Buvinic discusses the role of women in food security. In developing countries, women are really key to food security. When they have access to and control over food and resources, more resources are allocated to food and childcare. In Bangladesh, for example, the height of children whose mothers participated in a credit program increased by 13 percent compared to those whose fathers had access to the program. This means there is a 13 percent increase in child nutritional status as a result of women having access to income from a credit program.

Mother’s wages and income matter immensely for child well being, Buvinic says. In a study she did in Chile, she learned that when mothers were adolescent when they gave birth, independent of other factors, their youth had a detrimental effect on the height and nutritional status of their children. But when the mothers earned money and contributed to the household, the children of poor households fared much better than the average child.

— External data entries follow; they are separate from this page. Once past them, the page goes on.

(** C3, amended.  The network built for spectrogram input has eleven
    convolutions with strides 2, 1, ..., 1 (the one of filter width 32
    has stride 1), so its total stride is 2 and a feature length of 640
    gives the expected output length 320.  A layer list with the
    strides 2, 1, 1, 1, 1, 1, 1, 1, 1, 32, 1, 1 would have the product
    64, and 640 integer-divided by it is 10. *)
Theorem spectrogram_net_stride self :
  constructed self → use_raw_wave_input self = false →
  subsample_length
    <$> filter (λ l, is_Convolution1D l = true) (predictive_net self)
  = [2; 1; 1; 1; 1; 1; 1; 1; 1; 1; 1]
  ∧ (∀ l, l ∈ predictive_net self → filter_length l = 32 →
          subsample_length l = 1)
  ∧ fst (input_to_prediction_length_ratio self) = inr 2
  ∧ (∀ s : ndarray2 float, well_formed s → shape0 s = 640 →
       ∃ input_batch,
         fst (_input_batch_and_prediction_lengths zero [s] self)
         = inr (input_batch, [320]))
  ∧ (∀ layers : list (Layer float),
       subsample_length <$> filter (λ l, is_Convolution1D l = true) layers
       = [2; 1; 1; 1; 1; 1; 1; 1; 1; 32; 1; 1] →
       stride_product layers = 64
       ∧ floordiv 640 (stride_product layers) = inr 10).
Proof.
  intros Hself Hraw.
  pose proof (constructed_stride_product self Hself) as Hprod.
  rewrite Hraw in Hprod.
  destruct Hself as (Hnet & Hratio & Hloss).
  assert (constructed self) as Hself by done.
  split_and!.
  - rewrite Hnet. unfold create_predictive_net.
    by rewrite filter_Convolution1D_freeze, unfrozen_strides, Hraw.
  - intros l Hl Hw. rewrite Hnet in Hl. unfold create_predictive_net in Hl.
    apply list_elem_of_lookup in Hl as [i Hi].
    apply lookup_freeze_Some in Hi as (c0 & Hi & ->).
    apply list_elem_of_lookup_2 in Hi.
    pose proof (unfrozen_wide_filter_stride (dropout self) (activation self)
                  (output_activation self) (use_raw_wave_input self)
                  (input_size_per_time_step self)
                  (grapheme_set_size (grapheme_encoding self))) as Hall.
    rewrite Forall_forall in Hall. specialize (Hall c0 Hi).
    case_decide;
      rewrite ?filter_length_set_untrainable,
              ?subsample_length_set_untrainable in *; auto.
  - rewrite input_to_prediction_length_ratio_run. simpl.
    by rewrite constructed_effective_ratio, Hprod.
  - intros s Hwf Hlen.
    rewrite accepted_run; [|done|].
    + simpl. rewrite Hprod, Hlen. eauto.
    + split; [by constructor|]. constructor; [|done]. by apply fits_le.
  - intros layers Hstrides. unfold stride_product. by rewrite Hstrides.
Qed.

Women face significant barriers to increasing their income and their access to and control over food, Buvinic says. Progress has been very modest. At the World Bank, Buvinic and others have launched a new gender action plan called Gender Equality as Smart Economics designed to advance women’s economic empowerment. The program is well funded, she says, and she and her colleagues plan to make women’s economic empowerment highly visible on the international scene.

Amartya Sen is a professor of economics and philosophy and the Lamont University Professor at Harvard University. Until recently, he was the master of Trinity College at Cambridge University.

Sen discusses famine, saying he was struck by the fact that the British reported more male than female deaths during the Bengal famine of 1943. He says that a statistical sampling error accounts for this disparity. Data was collected by asking people in the relief centers which of their relatives had died. Because the British were gallant, Sen says, women were disproportionately present in the relief centers; their reporting of the deaths of their husbands skewed the sample. Disregarding famines, women do survive better than men, Sen says. Although a higher ratio of males are born than females, fewer males survive.

Another of Sen’s concerns is the issue of whether men or women need more food. He says one reason the perception still exists that men need more food than women can be traced to the Handbook of Human Nutrition Requirement, published in 1974 by the World Health Organization. The handbook classified housework as sedentary activity, but the committee that produced this book did not have a single woman on it. “It’s possible that there wasn’t as much experience of household work as would have made a more informed judgment possible,” Sen says.

A third issue that Sen discusses is the ranking of inequalities. He talks about the difference in mortality rates attributable to differences in natality rates and encourages further scholarship in this area. When he first started working on gender issues in the 1960s, Sen says, people told him that he was taking attention away from class and income inequalities, which mattered more than gender inequities. “I think the whole question about how to integrate class, race, and gender is important,” Sen says.